Listrik Indonesia | Anggota Komisi XII DPR RI, Sigit Karyawan Yunianto, menilai revisi Undang-Undang Nomor 30 Tahun 2009 tentang Ketenagalistrikan menjadi langkah penting dalam menghadapi kebutuhan energi ke depan. Hal ini ia sampaikan dalam diskusi bersama perguruan tinggi Institut Teknologi Sepuluh Nopember (ITS), PT PLN (Persero), serta para pemangku kepentingan di Surabaya, Jawa Timur, dikutip pada Kamis (04/09/2025).
Menurut Sigit, aturan sebelumnya cenderung menempatkan PLN sebagai pihak dominan dalam sektor ketenagalistrikan. Dengan perubahan undang-undang, ia berharap peluang kompetisi bisa terbuka lebih luas, sehingga harga listrik dapat menjadi lebih terjangkau bagi masyarakat.
"Kalau (kompetisi) itu dibuka saya kira juga akan lebih kompetitif dengan nilai harga listrik tersebut. Contohnya kami juga kemarin, tadi saya sampaikan kemarin kalau Telkom dulu, begitu dibuka akhirnya persaingannya khususnya di media itu langsung maju ke pesat. Dan bahkan persaingannya ketat," jelasnya.
Dalam pembahasan revisi kali ini, beberapa poin tambahan berkaitan dengan energi bersih dan energi terbarukan (EBET) turut dimasukkan. Sigit menilai langkah ini selaras dengan program pemerintah di bawah kepemimpinan Presiden Prabowo Subianto yang menekankan kemandirian dan kesejahteraan energi.
"Bahwa ini adalah pembahasan untuk perubahan Undang-Undang nomor 30 tahun 2009. Tentang Ketenagalistrikan, yang pertama sudah-sudah pernah dilakukan perubahan, yaitu di Undang-Undang nomor 6 tahun 2003. Ini melakukan perubahan khususnya itu memasukkan beberapa poin yang berkaitan dengan EBET, supaya bisa menuju yang diharapkan oleh Pemerintah khususnya program-program Prabowo yang berkaitan dengan kesejahteraan energi," ujarnya.
Selain itu, ia juga mengapresiasi masukan dari kalangan akademisi dan inovator muda, salah satunya dari ITS yang mengusulkan pemanfaatan tenaga surya di kawasan laut sebagai alternatif keterbatasan lahan darat.

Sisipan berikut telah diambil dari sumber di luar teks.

Lemma gdti_id_and_name_queries_agree_witness :
  handleGetDataTypeInfoRequest Sample.decls Sample.registry Sample.dispatcher
    (GDTI.mkRequest 7 1 EmptyString) GDTI.zero
  = handleGetDataTypeInfoRequest Sample.decls Sample.registry
      Sample.dispatcher (GDTI.mkRequest 0 0 "foo.Baz") GDTI.zero.
Proof.
  apply (gdti_id_and_name_queries_agree Sample.decls Sample.registry
           Sample.dispatcher 7 1 "foo.Baz" 0 0 Sample.foo_Baz GDTI.zero
           GDTI.zero);
    [reflexivity | reflexivity | discriminate | reflexivity].
Defined.

Lemma fillResponse_dispatchers c d1 d2 desc response :
  dispatchers_agree_at d1 d2 (getID desc) ->
  fillResponse c d1 (Some desc) response
  = fillResponse c d2 (Some desc) response.
Proof.
  intros (Hserver & Hsub & Hpub). unfold fillResponse.
  rewrite Hserver, Hsub, Hpub. reflexivity.
Qed.

(** X6.  The dispatcher is asked about the id of the found descriptor and
    about nothing else: two dispatchers that agree on that id give the same
    run, and when no descriptor is found the dispatcher does not matter at
    all. *)
Theorem gdti_reads_dispatcher_at_found_id_only :
  forall c registry d1 d2 request response,
    (forall desc,
        found_descriptor c registry request = Some desc ->
        dispatchers_agree_at d1 d2 (getID desc)) ->
    handleGetDataTypeInfoRequest c registry d1 request response
    = handleGetDataTypeInfoRequest c registry d2 request response.
Proof.
  intros c registry d1 d2 request response Hagree.
  rewrite !handle_factors.
  destruct (found_descriptor c registry request) as [desc|];
    [|reflexivity].
  apply fillResponse_dispatchers, Hagree. reflexivity.
Qed.

Lemma gdti_reads_dispatcher_at_found_id_only_witness :
  handleGetDataTypeInfoRequest Sample.decls Sample.registry Sample.dispatcher
    (GDTI.mkRequest 0 0 "foo.Bar") GDTI.zero
  = handleGetDataTypeInfoRequest Sample.decls Sample.registry
      Sample.other_dispatcher (GDTI.mkRequest 0 0 "foo.Bar") GDTI.zero.
Proof.
  apply (gdti_reads_dispatcher_at_found_id_only Sample.decls Sample.registry
           Sample.dispatcher Sample.other_dispatcher
           (GDTI.mkRequest 0 0 "foo.Bar") GDTI.zero).
  intros desc Hfound. injection Hfound as <-.
  repeat split; reflexivity.
Defined.

Lemma land_within (m a : Z) :
  (forall n, Z.testbit m n = true -> Z.testbit a n = true) ->
  Z.land m a = m.
Proof.
  intros H. apply Z.bits_inj'. intros n _. rewrite Z.land_spec.
  specialize (H n). destruct (Z.testbit m n); [|reflexivity].
  rewrite H; reflexivity.
Qed.

(** X7.  On a pre-zeroed response the status mask never carries a bit
    outside the four flags: it is zero after a failure and a union of flags
    after a success. *)
Theorem gdti_mask_within_flags :
  forall c registry dispatcher request,
    let m := GDTI.mask (result (handleGetDataTypeInfoRequest c registry
                                  dispatcher request GDTI.zero)) in
    Z.land m (all_flags c) = m.
Proof.
  intros c registry dispatcher request. cbv zeta.
  rewrite handle_factors.
  destruct (found_descriptor c registry request) as [desc|].
  - apply land_within. intros n. unfold fillResponse, all_flags.
    destruct (getKind desc =? DataTypeKindService c);
      [|destruct (getKind desc =? DataTypeKindMessage c)];
      try destruct (hasServer dispatcher (getID desc));
      try destruct (hasSubscriber dispatcher (getID desc));
      try destruct (hasPublisher dispatcher (getID desc));
      cbn [result GDTI.mask GDTI.set_mask GDTI.set_name GDTI.set_kind
           GDTI.set_id GDTI.set_signature];
      rewrite ?Z.lor_spec;
      destruct (Z.testbit (MASK_KNOWN c) n),
               (Z.testbit (MASK_SUBSCRIBED c) n),
               (Z.testbit (MASK_PUBLISHING c) n),
               (Z.testbit (MASK_SERVING c) n);
      cbn; congruence.
  - unfold fillResponse, prefill. cbn [result].
    destruct (String.eqb (GDTI.name request) EmptyString); reflexivity.
Qed.

(** X8.  An id-based query with an invalid kind returns before the registry
    or the dispatcher is consulted: the run is the same for every registry
    and every dispatcher. *)
Theorem gdti_invalid_kind_consults_nothing :
  forall c registry registry' dispatcher dispatcher' request response,
    GDTI.name request = EmptyString ->
    isValidDataTypeKind c (GDTI.kind request) = false ->
    handleGetDataTypeInfoRequest c registry dispatcher request response
    = handleGetDataTypeInfoRequest c registry' dispatcher' request response.
Proof.
  intros c registry registry' dispatcher dispatcher' request response
         Hname Hinvalid.
  unfold handleGetDataTypeInfoRequest.
  rewrite (name_empty_eqb _ Hname), Hinvalid. reflexivity.
Qed.

Lemma gdti_invalid_kind_consults_nothing_witness :
  handleGetDataTypeInfoRequest Sample.decls Sample.odd_registry
    Sample.dispatcher (GDTI.mkRequest 3 9 EmptyString) GDTI.zero
  = handleGetDataTypeInfoRequest Sample.decls Sample.empty_registry
      Sample.other_dispatcher (GDTI.mkRequest 3 9 EmptyString) GDTI.zero.
Proof.
  apply (gdti_invalid_kind_consults_nothing Sample.decls Sample.odd_registry
           Sample.empty_registry Sample.dispatcher Sample.other_dispatcher
           (GDTI.mkRequest 3 9 EmptyString) GDTI.zero);
    reflexivity.
Defined.

(** ** Further properties of ComputeAggregateTypeSignature *)

Lemma resize_same_length (l : list bool) : resize (List.length l) l = l.
Proof.
  unfold resize. rewrite firstn_all, Nat.sub_diag. apply app_nil_r.
Qed.

(** X9.  With a valid kind both fields of the response are written: the
    response left behind is the same for every response handed over. *)
Theorem cats_valid_kind_overwrites_response :
  forall c registry request response response',
    isValidDataTypeKind c (CATS.kind request) = true ->
    handleComputeAggregateTypeSignatureRequest c registry request response
    = handleComputeAggregateTypeSignatureRequest c registry request response'.
Proof.
  intros c registry request response response' Hvalid.
  unfold handleComputeAggregateTypeSignatureRequest.
  rewrite Hvalid. reflexivity.
Qed.
(* ===== verification/Prelude.v ===== *)
(** * ltio: a verification development for the LightingIO framework

    ltio is a C++ framework for network services: message loops with timers
    and a descriptor multiplexer, channels and codecs on top of them, clients
    with connection pools and routers, servers, and a few stand-alone
    components.  Paths below are relative to src/.

    ** How the parts work together

    A message loop (base/message_loop) runs on one thread.  It sleeps in the
    event pump until a descriptor is ready or a timer is due, then runs the
    handlers and the posted tasks.  A channel (net_io/channel, tcp_channel) is
    a socket with an input and an output [IOBuffer]; it is a handler of the
    loop.  A codec service (net_io/codec) owns a channel and turns its bytes
    into messages; there is one per protocol.  On the client side a connector
    dials, a client keeps a pool of client channels, which match responses with
    requests, and a router picks a client.  On the server side an acceptor
    listens, an I/O service owns the codecs of the accepted connections and a
    server owns the services.

    ** Conventions

    - A w-bit integer is a [Z]; the wrap-around is written out ([u8] .. [u64],
      [i32], [i64], and the operators [+64] and [-64]).  Bytes are integers and
      strings are lists of them.
    - Methods are functions from the object's state to its new state.  [None]
      is a failed CHECK, an exception, or what C++ leaves undefined (an access
      out of bounds, a dangling pointer); each file says which.  Every theorem
      that says [= Some ..] thereby says that none of these happens.
    - What is not under src/ is a parameter: the kernel's answers, the clock,
      random numbers, the C library's name resolution and calendar, zlib,
      OpenSSL.  Laws assumed of a parameter are section hypotheses or the
      fields of a class, and every property that has one has a witness with a
      concrete instance.
    - What the program tells the outside (calls of a delegate or a handler,
      tasks posted to a loop) is a trace, so that a theorem can say how often
      and in which order it happens.
    - Loops that are not structural run on fuel.  The definitions pass fuel
      computed from the input (the length of the data, of the socket script,
      of the posting lists, one more than the number of passes the loop can
      make), and theorems show that the result is not the exhausted one.
    - Sequences of operations are lists of operations run by a fold, or step
      relations with their reachable states; interleavings of threads or of
      posted tasks are the nondeterminism of the step relation.

    ** The files

    Foundations.
    - Prelude: machine integers, the option monad, list and string lemmas, the
      tactics and hint databases [machine] and [lists] shared by all files.
    - IOBuffer (net_io/io_buffer): the byte buffer; [IOBuffer_refines_queue]
      shows that it is a queue of bytes, and [ByteQueue] is that interface.
    - ByteOrder (base/sys/byteorders.h), StdMap (the ordered map),
      StrUtils (base/utils/string), Base64 (base/utils/base64).
    - Numerics, CheckedMath, ClampedMath (base/numerics): range checks,
      checked and saturating arithmetic for the eight integer types.  Results
      that are reported valid are exact, with every toolchain, on the operand
      types [op_ok] names.
    - TimeDelta (base/time), PrTime, PrParse, PrRoundtrip (base/time/nspr):
      durations, the calendar and the date parser.  Imploding agrees with a
      day-by-day calendar; printed dates parse back, in every zone but -0001.

    The loop.
    - Channel (base/message_loop/fd_event, net_io/channel, tcp_channel): event
      interests and the TCP channel on a socket given as a script of answers.
      Nothing is lost, duplicated or reordered on the way out.
    - EventLoop (fdev_mgr, io_mux_epoll, event_pump): the interest list of the
      kernel follows the events, except where the kernel refused the last call on a
      descriptor, and a report calls the handler of the event installed for its
      descriptor and no other.
    - TimerWheel, TimerSpec (thirdparty/timeout): the hierarchical wheel, and
      its refinement of a set of timers with deadlines.
    - EventPump (event_pump, timeout_event): events on that wheel; delayed
      tasks run once, the pump never oversleeps.
    - MessageLoop (message_loop, queue/task_queue.h): posting from other
      threads as interleaved atomic steps; no wake-up is lost.
    - LinkedList (base/queue/linked_list.h, double_linked_list.h): the intrusive
      lists on a heap of nodes implement plain lists.
    - CoRunner (base/coroutine/co_runner): the coroutine scheduler of a loop; no
      task is lost or run twice, and exactly which runs abort.
    - CoSync (co_mutex, wait_group, io_event): waiting in coroutines; mutual
      exclusion in the order of arrival, as long as nobody else resumes a coroutine
      that waits in the mutex; waiting for a group or a descriptor.

    Codecs.
    - Codec (net_io/codec/codec_service), LineCodec, RawCodec.
    - WebSocketParser, WebSocketFrames, WebSocketCodec (codec/websocket): the
      incremental parser is equivalent to a byte automaton, so that it does not
      matter how the stream is cut, and the data messages of the peer reach the
      handler, whole or in fragments.
    - HttpMessage, HttpParser, HttpCodec (codec/http): messages, the callbacks
      that build them, and the service.
    - Resp, RespData, RedisCodec (thirdparty/resp, codec/redis): the RESP
      decoder and its storage, the encoder and the redis client codec.

    Clients and servers.
    - ClientChannel, Connector, Client (net_io/clients): every request of
      an asynchronous channel on the raw codec is answered exactly once, every dial
      is reported once, the pool recovers.
    - Routers, Maglev (clients/router, base/load_balance).
    - Server, Acceptor (io_service, server, socket_acceptor): connections are
      counted, and stopping completes in whatever order the loops run.
    - IPAddress, Endpoint, UrlUtils (net_io/base, socket_utils, url_utils).
    - UrlParser, UrlProofs, UrlRoundtrip (thirdparty/url-parser): the URL parser;
      every field lies in the buffer, and a printed URL of less than 2^16 bytes is
      read back.
    - MysqlConnect, MysqlProofs (integration/async_mysql): the state machine of a
      connection; queries are completed in order and none is lost.

    Components.
    - BeCursor, BeIndexer (components/boolean_indexer): the posting
      lists and the scan over them; conjunctions of at most one include expression
      are answered exactly, larger ones can return documents that do not match.
    - Crc, Sha1, Md5, Murmur (thirdparty/hash): table-driven and incremental
      code computes the bit-by-bit or standard definition of each function.
    - Sketches (components/bloomfilter, count_min_sketch): no false negatives,
      and the bounds of an estimate.
    - BitMap, InvertedIndexer, InvertedProofs, InvertedQuery
      (components/inverted_indexer): on string fields, distinct ids and posting
      lists with distinct checksums a query returns exactly the documents whose
      conditions it meets, or fails for one of three reasons that are named.
    - DocumentJson (inverted_indexer/expression): documents as JSON.
    - LruCache (components/lru_cache): a bounded list in the order of last use.

    ** Findings

    Where the code does not do what it means to, a theorem in the file of the
    component exhibits it on a concrete run.

    ** Not modelled

    - HTTP/2 (codec/http/h2) is callbacks of nghttp2, TLS
      (net_io/tcp_channel_ssl, base/crypto) of OpenSSL and gzip (base/utils/gzip)
      of zlib: their behaviour is in libraries that are not in the tree, and
      the code in between only forwards to them.
    - Floating point: the double instantiations of base/numerics, the
      double-valued accessors of durations, components/geo_utils.
    - UDP (net_io/udp_io), the coroutine sockets (net_io/co_so), the WebSocket
      client and the request contexts of the servers, repeating timers, the
      lock-free lists, components/log_metrics, source_loader and utils, and
      the switch of stacks of coroutines (libaco).
    - System calls without logic around them (socket options, the clocks,
      thread creation), logging and dump functions.
    - The vendored packages under thirdparty/ other than timeout and resp,
      which the program only calls; llhttp is a parameter of HttpParser.
    - Examples, benchmarks, unit tests and the playground. *)
From stdpp Require Export base list list_numbers numbers option.
From Stdlib Require Export ZArith Lia.
From Stdlib Require Import String Ascii.
Export String.StringSyntax.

“Contoh tadi disampaikan bahwa tenaga surya ini, kalau kita buka di lahan yang baru itu cukup memakan, lahannya cukup luas. Tadi ITS menyampaikan yang lebih bagus itu adalah di laut. Cuma lautnya ini juga harus ada kriteriannya bahwa ombam tidak terlalu besar,” tambahnya.
DPR, lanjut Sigit, berperan sebagai mediator agar berbagai inovasi dapat dimasukkan dalam klausul undang-undang, termasuk potensi pembangkit listrik tenaga angin, air, hingga nuklir. Ia menekankan bahwa seluruh opsi harus melalui kajian teknis yang matang.
"Jadi itu perlu kajian teknis, program pemerintah. Kalau memang itu terbaik, ya kita akan lakukan. Ya, menyesuaikan dengan perkembangan teknologi," tegasnya.
Melalui revisi ini, diharapkan masyarakat mendapat akses listrik yang lebih merata, terjangkau, dan ramah lingkungan. Sementara bagi pemerintah, regulasi baru ini diharapkan memberikan dasar hukum yang lebih kuat untuk mendorong investasi serta pengembangan energi terbarukan di Indonesia.